==== INFORMATION ====

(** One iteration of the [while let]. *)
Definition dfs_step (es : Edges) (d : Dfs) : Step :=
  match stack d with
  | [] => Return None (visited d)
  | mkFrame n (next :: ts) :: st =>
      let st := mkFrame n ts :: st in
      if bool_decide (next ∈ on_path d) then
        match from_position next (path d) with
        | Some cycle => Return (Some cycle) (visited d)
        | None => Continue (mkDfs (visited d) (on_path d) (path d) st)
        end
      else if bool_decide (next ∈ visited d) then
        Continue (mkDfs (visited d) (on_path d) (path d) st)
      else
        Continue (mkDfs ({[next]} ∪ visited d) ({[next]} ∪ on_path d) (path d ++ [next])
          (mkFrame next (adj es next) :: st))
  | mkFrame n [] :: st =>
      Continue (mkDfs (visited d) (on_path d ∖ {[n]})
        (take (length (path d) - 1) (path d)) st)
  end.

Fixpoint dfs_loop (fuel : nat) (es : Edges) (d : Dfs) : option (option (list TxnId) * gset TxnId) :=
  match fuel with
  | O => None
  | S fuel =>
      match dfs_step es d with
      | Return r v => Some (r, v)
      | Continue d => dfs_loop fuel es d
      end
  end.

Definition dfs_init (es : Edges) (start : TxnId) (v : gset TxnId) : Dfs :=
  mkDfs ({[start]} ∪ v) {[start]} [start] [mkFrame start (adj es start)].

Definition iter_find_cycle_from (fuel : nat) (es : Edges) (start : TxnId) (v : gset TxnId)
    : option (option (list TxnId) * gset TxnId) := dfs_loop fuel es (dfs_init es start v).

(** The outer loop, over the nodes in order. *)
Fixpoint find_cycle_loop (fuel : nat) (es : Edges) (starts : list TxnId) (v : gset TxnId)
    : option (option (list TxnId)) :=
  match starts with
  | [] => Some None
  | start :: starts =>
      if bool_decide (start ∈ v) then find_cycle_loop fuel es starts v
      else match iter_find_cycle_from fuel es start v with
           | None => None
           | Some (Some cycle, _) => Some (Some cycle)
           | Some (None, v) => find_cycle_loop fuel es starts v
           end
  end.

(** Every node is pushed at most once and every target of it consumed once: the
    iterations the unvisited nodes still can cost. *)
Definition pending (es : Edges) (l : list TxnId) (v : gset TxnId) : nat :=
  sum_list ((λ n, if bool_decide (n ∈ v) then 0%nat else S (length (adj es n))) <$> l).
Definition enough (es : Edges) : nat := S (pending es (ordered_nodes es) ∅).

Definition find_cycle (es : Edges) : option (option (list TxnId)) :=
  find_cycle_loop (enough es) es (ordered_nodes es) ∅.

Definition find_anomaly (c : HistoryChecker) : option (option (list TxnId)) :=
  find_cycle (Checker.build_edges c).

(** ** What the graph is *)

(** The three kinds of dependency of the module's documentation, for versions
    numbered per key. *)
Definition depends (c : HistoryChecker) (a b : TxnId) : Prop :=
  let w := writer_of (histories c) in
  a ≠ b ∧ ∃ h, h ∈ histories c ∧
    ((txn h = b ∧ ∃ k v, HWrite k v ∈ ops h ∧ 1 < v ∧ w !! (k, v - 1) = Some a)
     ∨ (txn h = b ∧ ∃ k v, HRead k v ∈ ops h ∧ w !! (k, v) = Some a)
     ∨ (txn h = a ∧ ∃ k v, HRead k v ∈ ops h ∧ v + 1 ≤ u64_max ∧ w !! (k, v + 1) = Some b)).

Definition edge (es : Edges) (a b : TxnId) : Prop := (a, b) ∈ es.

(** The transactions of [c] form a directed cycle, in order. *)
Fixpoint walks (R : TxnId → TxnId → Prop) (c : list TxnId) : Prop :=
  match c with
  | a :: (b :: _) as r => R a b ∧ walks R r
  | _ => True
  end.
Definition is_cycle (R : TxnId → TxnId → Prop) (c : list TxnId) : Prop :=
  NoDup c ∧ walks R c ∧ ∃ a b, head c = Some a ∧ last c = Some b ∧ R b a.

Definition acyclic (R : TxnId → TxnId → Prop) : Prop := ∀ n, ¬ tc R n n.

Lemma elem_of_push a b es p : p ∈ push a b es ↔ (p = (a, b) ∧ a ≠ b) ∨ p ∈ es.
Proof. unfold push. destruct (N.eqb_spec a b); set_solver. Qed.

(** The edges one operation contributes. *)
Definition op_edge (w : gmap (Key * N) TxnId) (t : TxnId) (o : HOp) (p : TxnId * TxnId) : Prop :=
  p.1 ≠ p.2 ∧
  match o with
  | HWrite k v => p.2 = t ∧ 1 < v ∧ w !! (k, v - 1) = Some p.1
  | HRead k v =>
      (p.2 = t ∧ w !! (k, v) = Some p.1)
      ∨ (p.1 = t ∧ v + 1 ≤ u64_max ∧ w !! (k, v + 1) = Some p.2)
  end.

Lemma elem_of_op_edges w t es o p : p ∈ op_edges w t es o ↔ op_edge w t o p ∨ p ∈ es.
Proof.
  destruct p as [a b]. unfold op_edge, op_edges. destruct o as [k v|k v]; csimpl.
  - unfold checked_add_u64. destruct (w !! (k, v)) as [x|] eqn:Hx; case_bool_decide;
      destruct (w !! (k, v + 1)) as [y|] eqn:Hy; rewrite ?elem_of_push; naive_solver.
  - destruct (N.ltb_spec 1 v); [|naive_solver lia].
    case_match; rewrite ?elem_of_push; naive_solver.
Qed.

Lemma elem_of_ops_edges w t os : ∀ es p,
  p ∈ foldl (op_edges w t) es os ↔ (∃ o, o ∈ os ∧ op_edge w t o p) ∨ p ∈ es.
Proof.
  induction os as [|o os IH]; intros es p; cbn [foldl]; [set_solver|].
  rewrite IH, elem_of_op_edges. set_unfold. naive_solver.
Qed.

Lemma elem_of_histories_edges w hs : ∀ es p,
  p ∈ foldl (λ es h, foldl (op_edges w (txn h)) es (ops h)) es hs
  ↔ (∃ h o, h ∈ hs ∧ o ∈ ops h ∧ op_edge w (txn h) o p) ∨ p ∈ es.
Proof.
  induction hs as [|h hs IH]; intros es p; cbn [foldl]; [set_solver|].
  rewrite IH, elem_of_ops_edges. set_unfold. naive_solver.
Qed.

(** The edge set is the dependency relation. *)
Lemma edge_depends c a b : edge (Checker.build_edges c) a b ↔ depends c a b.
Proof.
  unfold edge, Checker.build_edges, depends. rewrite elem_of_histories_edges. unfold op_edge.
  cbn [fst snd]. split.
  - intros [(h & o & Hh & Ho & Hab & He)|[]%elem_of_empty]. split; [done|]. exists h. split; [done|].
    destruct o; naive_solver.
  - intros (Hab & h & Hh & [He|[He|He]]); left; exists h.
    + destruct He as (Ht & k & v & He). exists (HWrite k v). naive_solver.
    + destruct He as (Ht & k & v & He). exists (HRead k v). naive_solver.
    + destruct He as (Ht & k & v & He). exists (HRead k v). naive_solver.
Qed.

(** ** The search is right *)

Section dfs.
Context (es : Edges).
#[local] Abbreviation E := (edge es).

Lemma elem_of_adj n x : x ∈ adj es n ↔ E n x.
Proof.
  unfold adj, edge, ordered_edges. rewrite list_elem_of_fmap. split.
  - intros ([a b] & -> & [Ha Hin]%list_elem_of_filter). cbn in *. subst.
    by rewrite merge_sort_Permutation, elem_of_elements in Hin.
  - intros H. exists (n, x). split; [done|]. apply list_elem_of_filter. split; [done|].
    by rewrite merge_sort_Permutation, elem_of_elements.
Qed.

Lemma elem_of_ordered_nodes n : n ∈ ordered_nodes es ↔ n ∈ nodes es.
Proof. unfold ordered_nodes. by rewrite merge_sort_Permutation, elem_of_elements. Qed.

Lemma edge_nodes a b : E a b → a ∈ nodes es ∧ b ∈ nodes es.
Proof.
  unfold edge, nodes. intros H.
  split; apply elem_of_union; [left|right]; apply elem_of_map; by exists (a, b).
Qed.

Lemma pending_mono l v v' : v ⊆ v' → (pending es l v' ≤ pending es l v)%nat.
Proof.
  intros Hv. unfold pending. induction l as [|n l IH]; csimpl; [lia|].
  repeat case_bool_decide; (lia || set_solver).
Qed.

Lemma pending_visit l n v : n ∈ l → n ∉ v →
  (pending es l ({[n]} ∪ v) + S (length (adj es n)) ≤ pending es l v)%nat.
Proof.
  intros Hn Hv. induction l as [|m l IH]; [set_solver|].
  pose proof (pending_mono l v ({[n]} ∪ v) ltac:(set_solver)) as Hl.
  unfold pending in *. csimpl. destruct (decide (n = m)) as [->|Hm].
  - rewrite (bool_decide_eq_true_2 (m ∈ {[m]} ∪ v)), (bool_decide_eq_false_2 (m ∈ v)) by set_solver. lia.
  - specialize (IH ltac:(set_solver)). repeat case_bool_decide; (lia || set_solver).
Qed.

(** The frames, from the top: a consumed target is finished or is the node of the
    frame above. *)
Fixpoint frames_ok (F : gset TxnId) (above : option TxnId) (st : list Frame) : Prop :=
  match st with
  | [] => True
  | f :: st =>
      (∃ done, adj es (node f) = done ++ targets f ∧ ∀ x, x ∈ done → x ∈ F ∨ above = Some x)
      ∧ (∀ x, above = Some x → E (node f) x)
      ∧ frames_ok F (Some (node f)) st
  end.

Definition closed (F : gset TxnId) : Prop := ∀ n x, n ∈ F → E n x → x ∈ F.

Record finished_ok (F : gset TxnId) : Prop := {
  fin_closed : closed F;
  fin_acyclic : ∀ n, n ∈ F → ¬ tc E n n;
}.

====

**EXERCISE DIRECTIONS**
Produce a word-for-word copy of everything above from the line holding "Lemma pending_visit l n v : n ∈ l → n ∉ v →" down to the line holding "- rewrite (bool_decide_eq_true_2", with both of those lines kept.

**EXERCISE SOLUTION**
Lemma pending_visit l n v : n ∈ l → n ∉ v →
  (pending es l ({[n]} ∪ v) + S (length (adj es n)) ≤ pending es l v)%nat.
Proof.
  intros Hn Hv. induction l as [|m l IH]; [set_solver|].
  pose proof (pending_mono l v ({[n]} ∪ v) ltac:(set_solver)) as Hl.
  unfold pending in *. csimpl. destruct (decide (n = m)) as [->|Hm].
  - rewrite (bool_decide_eq_true_2 (m ∈ {[m]} ∪ v)), (bool_decide_eq_false_2 (m ∈ v)) by set_solver. lia.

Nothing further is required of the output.